## [Your objective]
Go through the records below and copy out every line holding "Hacc".

## [Records for this exercise]
══════

(** * ComfyUI-Midjourney: the job client and the path extractor of module/node.py

    A shallow embedding of [_poll_job_result], [MidjourneyAPI.run],
    [MidjourneyAPISubmit.submit], [MidjourneyAPIPoll.poll] and
    [MidjourneyJSONExtractor.extract], over a model of the Python values they
    handle, of the [json] module they call and of the effects they perform
    (HTTP requests, the wall clock, sleeping, logging). *)

From Stdlib Require Import ZArith String Ascii List Bool Lia DecimalString.
From Stdlib Require Import PrimFloat FloatOps SpecFloat.
From Stdlib Require Import DecimalPos.
Import ListNotations.

Set Warnings "-register-all".

Open Scope list_scope.
Open Scope string_scope.
Open Scope Z_scope.

(** ** Python strings

    A [str] is modelled by its UTF-8 encoding, one [ascii] per byte.  The
    Chinese text of the messages is kept as it is in the source. *)

Definition ord (c : ascii) : Z := Z.of_N (N_of_ascii c).
Definition chr (z : Z) : ascii := ascii_of_N (Z.to_N z).

Definition bytes (l : list Z) : string := string_of_list_ascii (map chr l).

(** The double quote character, and a string made of it. *)
Definition dquote : ascii := chr 34.
Definition dq : string := String dquote EmptyString.

Fixpoint str_reverse (s : string) : string :=
  match s with
  | EmptyString => EmptyString
  | String c r => str_reverse r ++ String c EmptyString
  end.

Fixpoint join (sep : string) (l : list string) : string :=
  match l with
  | [] => ""
  | [x] => x
  | x :: r => x ++ sep ++ join sep r
  end.

Fixpoint drop_prefix (p s : string) : option string :=
  match p, s with
  | EmptyString, _ => Some s
  | String a p', String b s' => if Ascii.eqb a b then drop_prefix p' s' else None
  | String _ _, EmptyString => None
  end.

(** The characters for which [str.isspace] holds, in UTF-8: U+0009..U+000D,
    U+001C..U+0020, U+0085, U+00A0, U+1680, U+2000..U+200A, U+2028, U+2029,
    U+202F, U+205F, U+3000. *)
Definition whitespace : list string :=
  map bytes
    ([[9]; [10]; [11]; [12]; [13]; [28]; [29]; [30]; [31]; [32];
      [194; 133]; [194; 160]; [225; 154; 128]]
     ++ map (fun b => [226; 128; b])
          [128; 129; 130; 131; 132; 133; 134; 135; 136; 137; 138]
     ++ [[226; 128; 168]; [226; 128; 169]; [226; 128; 175]; [226; 129; 159];
         [227; 128; 128]])%list.

Fixpoint skip_one (ws : list string) (s : string) : option string :=
  match ws with
  | [] => None
  | p :: ws' =>
      match drop_prefix p s with
      | Some r => Some r
      | None => skip_one ws' s
      end
  end.

Fixpoint lstrip_with (ws : list string) (n : nat) (s : string) : string :=
  match n with
  | O => s
  | S n' =>
      match skip_one ws s with
      | Some r => lstrip_with ws n' r
      | None => s
      end
  end.

Definition lstrip (s : string) : string :=
  lstrip_with whitespace (String.length s) s.

Definition rstrip (s : string) : string :=
  str_reverse
    (lstrip_with (map str_reverse whitespace) (String.length s) (str_reverse s)).

(** [s.strip()] *)
Definition strip (s : string) : string := rstrip (lstrip s).

(** [not s or s.strip() == ""], the test that guards every required input. *)
Definition blank (s : string) : bool := (s =? "")%string || (strip s =? "")%string.

(** [s.split('.')] *)
Fixpoint split_dot (s : string) : list string :=
  match s with
  | EmptyString => [""]
  | String c r =>
      if Ascii.eqb c "."%char then "" :: split_dot r
      else
        match split_dot r with
        | h :: t => String c h :: t
        | [] => [String c ""]
        end
  end.

(** A digit of ASCII. *)
Definition is_digit (c : ascii) : bool := (48 <=? ord c) && (ord c <=? 57).


(** The number that a string of ASCII digits writes, after [acc]. *)
Fixpoint int_digits (acc : Z) (s : string) : Z :=
  match s with
  | EmptyString => acc
  | String c r => int_digits (10 * acc + (ord c - 48)) r
  end.

(** The longest prefix of ASCII digits. *)
Fixpoint span_digits (s : string) : string * string :=
  match s with
  | String c r =>
      if is_digit c then let '(d, rest) := span_digits r in (String c d, rest)
      else ("", s)
  | EmptyString => ("", s)
  end.

(** [str(n)] for an [int]. *)
Definition str_of_Z (n : Z) : string := NilZero.string_of_int (Z.to_int n).

(** A byte that continues a character begun before it. *)
Definition is_continuation (c : ascii) : bool := (128 <=? ord c) && (ord c <? 192).

(** [s[:n]]: the first [n] characters. *)
Fixpoint take (n : nat) (s : string) : string :=
  match s with
  | EmptyString => ""
  | String c r =>
      if is_continuation c then String c (take n r)
      else
        match n with
        | O => ""
        | S n' => String c (take n' r)
        end
  end.

(** [len(s)]: the number of characters. *)
Fixpoint len (s : string) : Z :=
  match s with
  | EmptyString => 0
  | String c r => if is_continuation c then len r else 1 + len r
  end.

(** *** The digits of every script

    [str.isdigit()] and [int()] go by the Unicode character database, here that
    of Unicode 14.0, which CPython 3.11 carries. *)

(** What the first byte of a character gives of its code point, and how many
    continuation bytes it announces; a continuation byte out of place is no
    character, and counts as the code point -1. *)
Definition lead_bits (n : Z) : Z :=
  if n <? 128 then n
  else if n <? 192 then -1
  else if n <? 224 then n - 192
  else if n <? 240 then n - 224
  else n - 240.

Definition lead_more (n : Z) : nat :=
  if n <? 192 then 0 else if n <? 224 then 1 else if n <? 240 then 2 else 3.

(** The code points of a string, read off its UTF-8 bytes: [cp] is the
    character begun, which each of the [more] continuation bytes it still
    waits for extends by six bits. *)
Fixpoint code_points_from (more : nat) (cp : Z) (s : string) : list Z :=
  match s with
  | EmptyString => [cp]
  | String c r =>
      match more with
      | S more' =>
          if is_continuation c
          then code_points_from more' (cp * 64 + (ord c - 128)) r
          else cp :: code_points_from (lead_more (ord c)) (lead_bits (ord c)) r
      | O => cp :: code_points_from (lead_more (ord c)) (lead_bits (ord c)) r
      end
  end.

Definition code_points (s : string) : list Z :=
  match s with
  | EmptyString => []
  | String c r => code_points_from (lead_more (ord c)) (lead_bits (ord c)) r
  end.

(** The decimal digits (category Nd) come in runs of ten, zero to nine; these
    are the zeros, from that of ASCII to that of the segmented digits. *)
Definition decimal_zeros : list Z :=
  [48; 1632; 1776; 1984; 2406; 2534; 2662; 2790; 2918; 3046; 3174; 3302; 3430;
   3558; 3664; 3792; 3872; 4160; 4240; 6112; 6160; 6470; 6608; 6784; 6800; 6992;
   7088; 7232; 7248; 42528; 43216; 43264; 43472; 43504; 43600; 44016; 65296;
   66720; 68912; 69734; 69872; 69942; 70096; 70384; 70736; 70864; 71248; 71360;
   71472; 71904; 72016; 72784; 73040; 73120; 92768; 92864; 93008; 120782;
   120792; 120802; 120812; 120822; 123200; 123632; 125264; 130032].

(** The digits that are not decimal ([Numeric_Type=Digit]): superscripts,
    subscripts, circled digits and the like, by first and last code point. *)
Definition other_digits : list (Z * Z) :=
  [(178, 179); (185, 185); (4969, 4977); (6618, 6618); (8304, 8304);
   (8308, 8313); (8320, 8329); (9312, 9320); (9332, 9340); (9352, 9360);
   (9450, 9450); (9461, 9469); (9471, 9471); (10102, 10110); (10112, 10120);
   (10122, 10130); (68160, 68163); (69216, 69224); (69714, 69722);
   (127232, 127242)].

Fixpoint decimal_from (zeros : list Z) (cp : Z) : option Z :=
  match zeros with
  | [] => None
  | z :: r =>
      if (z <=? cp) && (cp <=? z + 9) then Some (cp - z) else decimal_from r cp
  end.

(** [unicodedata.decimal(chr(cp))], where the character has one. *)
Definition decimal (cp : Z) : option Z := decimal_from decimal_zeros cp.

Definition in_range (cp : Z) (r : Z * Z) : bool :=
  (fst r <=? cp) && (cp <=? snd r).

(** [chr(cp).isdigit()] *)
Definition is_digit_char (cp : Z) : bool :=
  match decimal cp with
  | Some _ => true
  | None => existsb (in_range cp) other_digits
  end.

(** [s.isdigit()]: there is a character, and every character is a digit. *)
Definition isdigit (s : string) : bool :=
  match code_points s with
  | [] => false
  | l => forallb is_digit_char l
  end.
(** X8.  When the children of an octal literal render an accepted
    literal other than [00], [visitOctalIntegerLiteral] returns [0o]
    followed by one octal digit or more, an accepted literal that denotes
    the same integer. *)
Theorem visitOctalIntegerLiteral_preserves_value
    (ctx : Node) (w w' : World) (oct digits : string) :
  CodeGenerator.visitChildren ctx CodeGenerator.no_options (typed ctx Types._octal w)
    = (Ok oct, w') ->
  octal_digits_of oct = Some digits ->
  oct <> "00" ->
  exists digits',
    PythonGenerator.visitOctalIntegerLiteral ctx w = (Ok ("0o" +:+ digits'), w') /\
    octal_digits_of ("0o" +:+ digits') = Some digits' /\
    octal_value digits' = octal_value digits.
Proof.
  intros Hv Hacc Hne.
  destruct (python_octal_preserves_value oct digits Hacc Hne)
    as (digits' & Hout & Hacc' & Hval).
  exists digits'. split; [|split; assumption].
  rewrite (visitOctalIntegerLiteral_text ctx w w' oct Hv). now rewrite Hout.
Qed.

End OctalVisit.

(** The literal [017], a rule node over one terminal: it is emitted as
    [0o17], the integer 15. *)
Lemma visitOctalIntegerLiteral_preserves_value_witness :
  let Ext := Model.externals CodeGenerator.visitTerminal no_sandbox in
  let ctx := mkNode 0 "017" [mkNode 1 "017" []] in
  octal_digits_of "017" = Some "17" /\
  exists digits',
    fst (PythonGenerator.visitOctalIntegerLiteral ctx Model.initial_world)
      = Ok ("0o" +:+ digits') /\
    octal_value digits' = 15%N.
Proof.
  intros Ext ctx. split; [reflexivity|].
  assert (Hne : "017" <> "00") by discriminate.
  destruct (@visitOctalIntegerLiteral_preserves_value Ext ctx Model.initial_world
              _ "017" "17" eq_refl eq_refl Hne) as (digits' & Hrun & _ & Hval).
  exists digits'. split; [now rewrite Hrun|exact Hval].
Defined.

(** ** The argument checker on a wrong number of arguments *)

Section CheckArgumentsCounts.
Context `{Ext : Externals}.
Variable rendered : Node -> string.
Variable ty : Node -> JType.

(** Every argument visits without error, renders [rendered arg] and is
    left with the Type [ty arg]. *)
Hypothesis visit_typed : forall arg w, exists w',
  visit arg w = (Ok (rendered arg), w') /\
  node_types w' !! node_id arg = Some (TObj (ty arg)).

Variable expected : list (list SlotEntry).
Variable args : list Node.
Variable lo : nat.

(** The optional slots are those from index [lo] on. *)
Hypothesis optional_from_lo : forall j slot,
  expected !! j = Some slot -> (ENull ∈ slot <-> lo <= j).

(** The loop on acceptable arguments that stop before the first optional
    slot. *)
Lemma checkArguments_for_too_few (n i : nat) (argStr : list string) (w : World) :
  i + n = length expected -> i <= length args -> length args < lo ->
  lo <= length expected ->
  all_acceptable_from ty expected args i ->
  fst (CodeGenerator.checkArguments_for n expected args i argStr w)
    = Throw (mkError SemanticArgumentCountMismatchError "too few arguments").
Proof.
  revert i argStr w. induction n as [|n IH]; intros i argStr w Hn Hi Hlo Hhi Hall;
    [lia|].
  destruct (lookup_lt_is_Some_2 expected i) as [slot Hslot]; [lia|].
  simpl. rewrite Hslot. destruct (args !! i) as [arg|] eqn:Harg.
  - pose proof (lookup_lt_Some _ _ _ Harg) as Hlt.
    destruct (visit_typed arg w) as (w' & Hv & Ht). run_js. rewrite Hv. simpl.
    rewrite Ht.
    assert (Hnext : fst (CodeGenerator.checkArguments_for n expected args (S i)
                           (argStr ++ [rendered arg]) w')
                    = Throw (mkError SemanticArgumentCountMismatchError
                               "too few arguments")).
    { apply IH; try lia. intros j a s Hj. apply Hall. lia. }
    pose proof (Hall i arg slot (le_n i) Harg Hslot) as Hacc.
    unfold acceptable in Hacc. revert Hacc.
    destruct (CodeGenerator.slot_has slot (EType Types._numeric) &&
              CodeGenerator.is_numeric_type (Some (TObj (ty arg))));
      [intros _; exact Hnext|].
    destruct (CodeGenerator.slot_has slot (EType (ty arg)));
      [intros _; exact Hnext|].
    destruct (CodeGenerator.slot_has slot (EId (type_id (ty arg))));
      [intros _; exact Hnext|].
    intros Hacc. discriminate Hacc.
  - assert (Hlen : length args = i).
    { apply lookup_ge_None in Harg. lia. }
    unfold CodeGenerator.slot_has. rewrite bool_decide_eq_false_2; [reflexivity|].
    intros Hnull. apply (optional_from_lo i slot Hslot) in Hnull. lia.
Qed.

(** X2.  More arguments than slots are refused before any argument is
    visited, with a message that gives both numbers.  Fewer arguments than
    there are slots before the first optional one are refused as too few,
    once the arguments given have been visited and found acceptable. *)
Theorem checkArguments_count_errors (w : World) :
  lo <= length expected ->
  let run := CodeGenerator.checkArguments expected (Some (mkArgumentList args)) w in
  (length expected < length args ->
   run = (Throw (mkError SemanticArgumentCountMismatchError
                   ("Arguments mismatch: expected " +:+ pretty (length expected) +:+
                    " and got " +:+ pretty (length args))), w)) /\
  (length args < lo ->
   all_acceptable_from ty expected args 0 ->
   fst run = Throw (mkError SemanticArgumentCountMismatchError "too few arguments")).
Proof.
  intros Hhi run. subst run. split.
  - intros Hlt. now apply checkArguments_too_many.
  - intros Hlo Hall. unfold CodeGenerator.checkArguments. simpl.
    destruct (Nat.ltb_spec (length expected) (length args)) as [Hlt|Hge]; [lia|].
    apply checkArguments_for_too_few; try lia. exact Hall.
Qed.

End CheckArgumentsCounts.

(** One integer against a schema of two integer slots, and three. *)
Lemma checkArguments_count_errors_witness :
  let Ext := Model.externals visit_integer no_sandbox in
  let expected := [[EType Types._integer]; [EType Types._integer]] in
  (forall arg w, exists w',
      visit arg w = (Ok (getText arg), w') /\
      node_types w' !! node_id arg = Some (TObj Types._integer)) /\
  (forall j slot, expected !! j = Some slot -> (ENull ∈ slot <-> 2 <= j)) /\
  fst (CodeGenerator.checkArguments expected
         (Some (mkArgumentList [mkNode 1 "100" []])) Model.initial_world)
    = Throw (mkError SemanticArgumentCountMismatchError "too few arguments") /\
  fst (CodeGenerator.checkArguments expected
         (Some (mkArgumentList [mkNode 1 "100" []; mkNode 2 "1" []; mkNode 3 "2" []]))
         Model.initial_world)
    = Throw (mkError SemanticArgumentCountMismatchError
               "Arguments mismatch: expected 2 and got 3").
Proof.
  intros Ext expected.
  assert (Hvisit : forall arg w, exists w',
             visit arg w = (Ok (getText arg), w') /\
             node_types w' !! node_id arg = Some (TObj Types._integer)).
  { intros arg w. eexists. split; [reflexivity|]. apply lookup_insert_eq. }
  assert (Hopt : forall j slot, expected !! j = Some slot -> (ENull ∈ slot <-> 2 <= j)).
  { intros [|[|j]] slot Hslot; inversion Hslot; subst;
      rewrite !elem_of_cons, elem_of_nil; split; intros H; try lia;
      destruct H as [H|H]; try discriminate H; contradiction. }
  split; [exact Hvisit|]. split; [exact Hopt|]. split.
  - apply (proj2 (@checkArguments_count_errors Ext getText (fun _ => Types._integer)
                    Hvisit expected [mkNode 1 "100" []] 2 Hopt Model.initial_world
                    (le_n 2))).
    + simpl; lia.
    + intros [|j] arg slot _ Harg Hslot; inversion Harg; inversion Hslot; subst;
        reflexivity.
  - reflexivity.
Defined.

(** [Code('x')], [Code('x', 1)] and [Code()] in the Java target, with
    arguments that visit as integers. *)
Lemma emitCode_never_visits_code_witness :
  let Ext := Model.externals visit_integer no_sandbox in
  let arg0 := mkNode 1 "'x'" [] in
  let node := mkNode 0 "Code('x')" [] in
  JavaGenerator.emitCode (mkCall node (Some (mkArgumentList [arg0]))) Model.initial_world
    = (Ok ("new Code(" +:+ Model.double_quote +:+ "x" +:+ Model.double_quote +:+ ")"),
       typed node BsonClasses.Code Model.initial_world) /\
  fst (JavaGenerator.emitCode
         (mkCall node (Some (mkArgumentList [arg0; mkNode 2 "1" []])))
         Model.initial_world)
    = Throw (mkError CodeGenerationError "Code requires scope to be an object") /\
  fst (JavaGenerator.emitCode (mkCall node None) Model.initial_world)
    = Throw (mkError CodeGenerationError "Code requires one or two arguments").
Proof.
  intros Ext arg0 node. split; [|split].
  - exact (proj1 (@emitCode_never_visits_code Ext
                    (mkCall node (Some (mkArgumentList [arg0]))) Model.initial_world)
             arg0 eq_refl).
  - reflexivity.
  - reflexivity.
Defined.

══════

## [The answer]
  intros Hv Hacc Hne.
  destruct (python_octal_preserves_value oct digits Hacc Hne)
    as (digits' & Hout & Hacc' & Hval).
    pose proof (Hall i arg slot (le_n i) Harg Hslot) as Hacc.
    unfold acceptable in Hacc. revert Hacc.
    intros Hacc. discriminate Hacc.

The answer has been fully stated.